Bloat is a life-threatening emergency that affects dogs. The term “bloat” refers to two conditions: The first is gastric dilatation in which the stomach becomes distended with gas, food, and fluid stretching the stomach many times beyond its normal size. The second is volvulus, in which the markedly distended stomach rotates, leading to kinking/obstruction of the esophagus and the intestine as they leave the stomach trapping gas and food inside. Additionally, the spleen is located near the wall of the stomach and thus can rotate as well. As the stomach continues to distend with gas, the blood supply to the stomach becomes obstructed, which can lead to death of the stomach wall. The development of Gastric dilatation and volvulus (GDV) can lead to a number of other secondary conditions including dehydration, shock, sepsis, and irregular heart rhythms (cardiac arrhythmias).
GDV often occurs in middle aged to older dogs, but can occur in a dog at any age. Large and giant breed dogs with a deep chest confirmation are often predisposed. These breeds include the Great Dane, German Shepherds, Labrador Retriever, St. Bernard, and Weimaraner. Small breed dogs are rarely affected, however, bloat can occur in small breeds with a deep confirmation such as the Dachshund. Dogs may have a history of recently eating a large meal, or vigorous exercise either before or after eating. Common signs of GDV include lethargy, salivation, retching/unproductive vomiting, distention of the abdomen, and pain or restlessness. If you own an at-risk breed and they are exhibiting any of the above clinical signs it is important to seek immediate veterinary care.

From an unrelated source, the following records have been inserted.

(* ===== verification/Lockout.v ===== *)
(** * A revoked key's way out

    The end of what [Journey] begins: once the server has answered a revocation, no request
    signed with the key gets in again, through either door, however long the server goes on
    serving. *)

From S2P Require Import Prelude Libs Instances Subject AuthTable Errors Tso TimeSource Nonce Wire Strategy Interceptor SeedClient Db Accounts Rpc AccountService EventService Rest Gateway Resolver Config Writes Policy Server Doors Replay.

(** ** The row *)

(** The key id is found at one place at most. *)
Definition only_at (kind : KeyKind) (owner key_id : Uuid) (d : Db) : Prop := ∀ kind' pk r,
  keys_of kind' d !! pk = Some r → key_key_id r = key_id → kind' = kind ∧ pk = (owner, key_id).
Definition row_revoked (kind : KeyKind) (owner key_id : Uuid) (d : Db) : Prop :=
  ∃ r, keys_of kind d !! (owner, key_id) = Some r ∧ key_status r = lit "revoked".

Lemma revoked_nowhere_active kind owner key_id d :
  only_at kind owner key_id d → row_revoked kind owner key_id d → no_active_row key_id d.
Proof.
  intros Hat (r & Hr & Hst) kind' pk r' Hr' Hid. destruct (Hat _ _ _ Hr' Hid) as [-> ->].
  rewrite Hr in Hr'. injection Hr' as <-. rewrite Hst. by vm_compute.
Qed.
Lemma retained_row_revoked kind owner key_id d d' :
  retained d d' → row_revoked kind owner key_id d → row_revoked kind owner key_id d'.
Proof.
  intros Hret (r & Hr & Hst). destruct (re_keys _ _ Hret kind _ _ Hr) as (r' & Hr' & _ & _ & Hk).
  exists r'. auto.
Qed.

Section revoked.
Context `{UuidLib, ChronoLib, Base64Lib, UrlLib, SerdeLib, UnicodeLib, DieselLib}.

(** A revocation that was answered was stored. *)
Lemma key_revoke_in_revokes kind table c1 c2 owner key_id env w k w' :
  key_revoke_in kind table c1 c2 owner key_id env w = (Ok k, w') → row_revoked kind owner key_id (w_db w').
Proof.
  intros (u & w1 & _ & Hr)%bind_ok. apply bind_ok in Hr as (existing & w2 & _ & Hr).
  apply bind_ok in Hr as (r & w3 & _ & Hr). destruct (str_eqb _ _); [done|].
  apply bind_ok in Hr as (now & w4 & _ & Hr). apply bind_ok in Hr as (updated & w5 & Hu & Hr).
  unfold lift in Hr. injection Hr as _ <-. apply map_errM_ok, stmt_ok in Hu as [Hu _].
  unfold update_returning in Hu. injection Hu as Hsel <-.
  set (d := others env (w_tick w4) (w_db w4)) in *. unfold select_key, update_key in *.
  destruct (keys_of kind d !! (owner, key_id)) as [row|] eqn:Hrow.
  - exists (revoked_key now row). split; [|done].
    destruct kind; cbn in *; by rewrite lookup_alter_eq, Hrow.
  - destruct kind; cbn in *; by rewrite lookup_alter_eq, Hrow in Hsel.
Qed.
Lemma key_revoke_revokes kind owner key_id env w k w' :
  key_revoke kind owner key_id env w = (Ok k, w') → row_revoked kind owner key_id (w_db w').
Proof. destruct kind; [apply key_revoke_in_revokes..|done]. Qed.

(** What a revocation asks for. *)
Definition revocation (m : Method) : MessageOf m → option (KeyKind * RevokeKeyRequest) :=
  match m return MessageOf m → option (KeyKind * RevokeKeyRequest) with
  | OnRest r =>
    match r return RequestOf r → option (KeyKind * RevokeKeyRequest) with
    | RevokeUserKey => λ q, Some (KUser, q)
    | _ => λ _, None
    end
  | RevokeAccountKey => λ q, Some (KAccount, q)
  | _ => λ _, None
  end.
Lemma revocation_revokes settings time_now s m (q : MessageOf m) kind rq owner key_id env w reply w' :
  revocation m q = Some (kind, rq) →
  uuid_parse_str (rk_owner_id rq) = Ok owner → uuid_parse_str (rk_key_id rq) = Ok key_id →
  handle settings time_now s m q env w = (Ok reply, w') → row_revoked kind owner key_id (w_db w').
Proof.
  intros Hq Ho Hk Hr. destruct m as [[]| | | |]; try discriminate Hq; cbn [revocation] in Hq;
    injection Hq as <- <-; cbn [handle handle_rest] in Hr.
  - unfold revoke_user_key in Hr.
    apply bind_ok in Hr as (o & w1 & [Hpo ->]%check_ok & Hr). apply parse_uuid_ok in Hpo.
    apply bind_ok in Hr as (i & w2 & [Hpi ->]%check_ok & Hr). apply parse_uuid_ok in Hpi.
    destruct (negb _); [done|]. apply bind_ok in Hr as (active & w3 & _ & Hr). destruct (_ && _); [done|].
    apply bind_ok in Hr as (k & w4 & Hrev%call_ok & Hr). unfold mret, M_ret in Hr. injection Hr as _ <-.
    pose proof (key_revoke_revokes _ _ _ _ _ _ _ Hrev). congruence.
  - unfold revoke_account_key in Hr.
    apply bind_ok in Hr as (o & w1 & [Hpo ->]%check_ok & Hr). apply parse_uuid_ok in Hpo.
    apply bind_ok in Hr as (i & w2 & [Hpi ->]%check_ok & Hr). apply parse_uuid_ok in Hpi.
    destruct (negb _); [done|]. apply bind_ok in Hr as (ac & w3 & _ & Hr). destruct (ac_status ac); [|done].
    apply bind_ok in Hr as (active & w4 & _ & Hr). destruct (_ && _); [done|].
    apply bind_ok in Hr as (k & w5 & Hrev%call_ok & Hr). unfold mret, M_ret in Hr. injection Hr as _ <-.
    pose proof (key_revoke_revokes _ _ _ _ _ _ _ Hrev). congruence.
Qed.
End revoked.

(** ** The doors *)

Section locked_out.
Context `{UuidLib, ChronoLib, Base64Lib, CryptoLib, UrlLib, SerdeLib, UnicodeLib, DieselLib,
          GatewayLib, TonicTypesLib, ErrorDetailsLib}.
Context {T N : Type} `{TimeSource T, NonceStoreI N}.
Context (settings : Settings) (clock_at : Env → World → T) (clock_now : Env → World → result TimeError Tso).
Context (decode_message : ∀ m, result () bytes → result GrpcStatus (MessageOf m)).
Context (from_json : str → option Subject) (openapi : Json).
Hypothesis Hjson : ∀ subject json, subject_to_json subject = Ok json → from_json json = Some subject.
Abbreviation served := (serve_all settings clock_at clock_now decode_message from_json openapi).
Abbreviation refused := (locked_out settings clock_at clock_now decode_message from_json openapi).

(** The key id a request presents is the one its credentials name. *)
Definition presents (key_id : Uuid) (i : Incoming) : Prop :=
  (∃ parts, credential i parts) ∧ ∀ parts, credential i parts → srp_key_id parts = key_id.

(** The strategy turns a dead key down. *)
Lemma dead_key_refused env st parts :
  (∀ n d, no_active_row (srp_key_id parts) d → no_active_row (srp_key_id parts) (others env n d)) →
  no_active_row (srp_key_id parts) (w_db st.1) →
  ∃ e st', pg_strategy settings clock_at env st parts = (Err e, st').
Proof.
  intros Ho Hw. unfold pg_strategy.
  destruct (revoked_key_never_resolves (srp_key_id parts) env st.1 Ho Hw) as [e He].
  destruct (pg_resolve (srp_key_id parts) env st.1) as [key w]. cbn [fst] in He. subst key.
  set (self := {| srs_resolver := _; srs_algos := _; srs_time_source := _ |}).
  destruct (authenticate self st.2 parts) as [[s|e'] store] eqn:Hauth; [exfalso|by eexists _, _].
  unfold authenticate in Hauth. destruct (check_request self parts) as [s'|e'] eqn:Hcheck; [|done].
  apply check_request_ok in Hcheck as (k & algo & [Hk _ _ _ _] & _). done.
Qed.
Lemma dead_key_locked_out env st i key_id :
  (∀ n d, no_active_row key_id d → no_active_row key_id (others env n d)) →
  no_active_row key_id (w_db st.1) → presents key_id i → refused env st i.
Proof.
  intros Ho Hw [Hc Hid]. apply refused_locked_out; [exact Hjson|exact Hc|].
  intros parts Hp. apply dead_key_refused; by rewrite (Hid parts Hp).
Qed.

(** A history loses no record. *)
Lemma history_retains l st d0 :
  (∀ env i, (env, i) ∈ l → others_retain env) →
  retained d0 (w_db st.1) → retained d0 (w_db (served l st).1).
Proof.
  intros Hl. apply serve_all_keeps; [exact Hjson| |].
  - intros env i Hi n d Hd. etrans; [exact Hd|by eapply Hl].
  - intros. apply retained_allowed.
Qed.

(** C7. A revocation is final: after the server has answered that a key of an account or a user
    is revoked, and after any further history of requests on both doors, whatever fails, no
    request that presents the key id is let in as anybody. The public listener answers it as
    unauthenticated; so does the gateway, with 401, when it reads as the call of a method (a
    malformed body is refused as such before anybody is asked who sent it, and the two
    constant routes answer everybody). Through either door it changes nothing. Key ids are
    taken to be unique, and the requests beside these to lose no record and to activate no
    key with this id. *)
Theorem revoked_key_is_locked_out s m (q : MessageOf m) kind rq owner key_id env w reply w1
    store l env2 i :
  revocation m q = Some (kind, rq) →
  uuid_parse_str (rk_owner_id rq) = Ok owner → uuid_parse_str (rk_key_id rq) = Ok key_id →
  handle settings (time_now clock_now) s m q env w = (Ok reply, w1) →
  (∀ env' i', (env', i') ∈ l → others_retain env') →
  let st := served l (w1, store) in
  only_at kind owner key_id (w_db st.1) →
  (∀ n d, no_active_row key_id d → no_active_row key_id (others env2 n d)) →
  presents key_id i →
  refused env2 st i.
Proof.
  intros Hrev Hown Hkid Hr Hl st Hat Ho2 Hp.
  apply (revocation_revokes _ _ _ _ _ _ _ _ _ _ _ _ _ Hrev Hown Hkid) in Hr.
  apply dead_key_locked_out with (key_id := key_id); [exact Ho2| |exact Hp].
  apply (revoked_nowhere_active kind owner); [exact Hat|].
  apply (retained_row_revoked _ _ _ (w_db w1)); [|exact Hr].
  apply (history_retains l (w1, store)); [exact Hl|reflexivity].
Qed.
End locked_out.

(** ** Example *)

Section witnesses.
#[local] Existing Instances toy_uuid toy_chrono toy_base64 toy_crypto toy_url toy_serde
  toy_unicode toy_diesel toy_gateway toy_tonic_types toy_error_details.
#[local] Instance no_replays : NonceStoreI () := λ s _ _ _, (Ok (), s).

Definition only_atb (kind : KeyKind) (owner key_id : Uuid) (d : Db) : bool :=
  forallb (λ kind', forallb (λ row : (Uuid * Uuid) * KeyRow,
      negb (bool_decide (key_key_id row.2 = key_id)) ||
      bool_decide (kind' = kind) && bool_decide (row.1 = (owner, key_id)))
    (map_to_list (keys_of kind' d))) [KAccount; KUser; KSystem].
Lemma only_atb_spec kind owner key_id d : only_atb kind owner key_id d = true → only_at kind owner key_id d.
Proof.
  intros Hb kind' pk r Hr Hid. unfold only_atb in Hb. rewrite forallb_forall in Hb.
  specialize (Hb kind' ltac:(destruct kind'; cbn; auto)). rewrite forallb_forall in Hb.
  specialize (Hb (pk, r)). rewrite <- list_elem_of_In, elem_of_map_to_list in Hb. specialize (Hb Hr).
  cbn [fst snd] in Hb. rewrite bool_decide_eq_true_2 in Hb by done. cbn [negb orb] in Hb.
  apply andb_true_iff in Hb as [Hk Hp]. by apply bool_decide_eq_true in Hk, Hp.
Qed.

(** User 40 has the keys 8 and 9 and revokes the second with the first. *)
Definition two_user_keys : Db :=
  set_user_keys (<[ (40%N, 8%N) := mkKey 40 8 (lit "ed25519") (b64_encode example_key) (lit "active") 0 None ]>
    (user_keys guarded_db)) guarded_db.
Definition revoke_nine : RevokeKeyRequest :=
  {| rk_owner_id := uuid_display 40%N; rk_key_id := uuid_display 9%N |}.
Definition revoking_nine :=
  handle toy_settings (time_now toy_clock_now) (Subject.User 40 8) (OnRest RevokeUserKey) revoke_nine toy_env
    (mkWorld two_user_keys 0).

(** Before, the request signed with key 9 got to the layer that authorizes. *)
Example key_nine_was_let_in :
  (public_listener (N := ()) toy_settings toy_clock toy_clock_now toy_decode_message toy_env
     (mkWorld two_user_keys 0, ()) example_request).1.1 = Deny (lit "subject not permitted for RPC").
Proof. vm_compute. reflexivity. Qed.
Lemma example_presents_nine : presents 9%N (ToGrpc example_request).
Proof.
  destruct example_carries as [Hc Hs]. split; [exact Hc|].
  intros parts Hp. specialize (Hs parts Hp). by injection Hs.
Qed.
Lemma revoked_key_is_locked_out_witness :
  ∃ reply w1, revoking_nine = (Ok reply, w1) ∧
  ∃ msg, (public_listener (N := ()) toy_settings toy_clock toy_clock_now toy_decode_message toy_env
     (toy_served toy_registrations (w1, ())) example_request).1.1 = UnauthResponse msg.
Proof.
  assert (Hok : is_ok revoking_nine.1 = true) by (vm_compute; reflexivity).
  assert (Hat : only_atb KUser 40%N 9%N (w_db (toy_served toy_registrations (revoking_nine.2, ())).1) = true)
    by (vm_compute; reflexivity).
  destruct revoking_nine as [[reply|e] w1] eqn:Hrun; [clear Hok|discriminate Hok].
  exists reply, w1. split; [reflexivity|]. cbn [snd] in Hat.
  apply only_atb_spec in Hat. unfold toy_served in *.
  assert (Hl : ∀ env' i', (env', i') ∈ toy_registrations → others_retain env').
  { intros env' i' (j & [= -> ->] & _)%list_elem_of_fmap n d. reflexivity. }
  assert (Hown : uuid_parse_str (rk_owner_id revoke_nine) = Ok 40%N) by (vm_compute; reflexivity).
  assert (Hkid : uuid_parse_str (rk_key_id revoke_nine) = Ok 9%N) by (vm_compute; reflexivity).
  destruct (revoked_key_is_locked_out (N := ()) toy_settings toy_clock toy_clock_now toy_decode_message
    toy_subject_from_json JNull toy_subject_json (Subject.User 40 8) (OnRest RevokeUserKey) revoke_nine KUser
    revoke_nine 40%N 9%N toy_env (mkWorld two_user_keys 0) reply w1 () toy_registrations toy_env
    (ToGrpc example_request) eq_refl Hown Hkid Hrun Hl Hat
    (λ _ _ Hd, Hd) example_presents_nine) as (_ & Hanswer & _).
  exact (Hanswer example_request eq_refl).
Defined.
End witnesses.
Example default_modes_refuse_seed :
  (toy_boot_seed toy_settings toy_world).1 = SeedFailed (lit "CreateAccount(techblog)").
Proof. by vm_compute. Qed.
Lemma closed_server_cannot_be_seeded_witness : (toy_boot_seed toy_settings toy_world).1 ≠ SeedDone.
Proof.
  apply (closed_server_cannot_be_seeded toy_settings toy_clock_now toy_identify toy_identify_reads
    toy_key_dirs (λ _ _, None) gs_message (λ _, mret ()) Ok); [done| |done|by vm_compute].
  intros q env w s w' Hr. unfold toy_identify, mret, M_ret in Hr. by injection Hr as <- _.
Defined.
Lemma boot_seeds_once_witness :
  let w1 := (toy_boot_seed toy_open toy_world).2 in
  size (accounts (w_db (sw_world w1))) = 1%nat ∧
  ∃ w3, toy_boot_seed toy_open w1 = (SeedPresent, w3) ∧ w_db (sw_world w3) = w_db (sw_world w1).
Proof.
  split; [by vm_compute|].
  assert (Hdone : (toy_boot_seed toy_open toy_world).1 = SeedDone) by (by vm_compute).
  destruct (toy_boot_seed toy_open toy_world) as [b w1] eqn:Hrun. cbn in Hdone. subst b.
  assert (Hkeys : key_names (toy_key_dirs (lit "account")) ≠ []) by (by vm_compute).
  pose proof (boot_seeds_once toy_open toy_clock_now toy_identify toy_identify_reads toy_key_dirs
    (λ _ _, None) gs_message (λ _, mret ()) Ok 1 (Some (lit "1")) (bt_bind toy_booted)
    toy_env toy_world w1 eq_refl Hkeys (λ n d Hd, Hd) Hrun 1 (bt_bind toy_booted) toy_env w1 toy_env_quiet)
    as Honce.
  destruct (Honce ltac:(reflexivity)) as (w3 & H3 & Hd & _).
  exists w3. split; [exact H3|exact Hd].
Defined.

Diagnosis of GDV is confirmed by taking x-rays of the abdomen. Once the diagnosis of a GDV has been made, emergency surgery is required to reposition the stomach and the spleen. Before anesthesia and surgery are performed patients are stabilized with intravenous fluids, decompression of the stomach by passing a stomach tube, and pain medications. During surgery, a gastropexy can be performed to prevent recurrence of GDV. This is where the stomach is permanently attached to the abdominal wall to prevent twisting. If you own an at-risk breed please consult with you primary veterinarian about having this procedure performed at the time of their spay/neuter.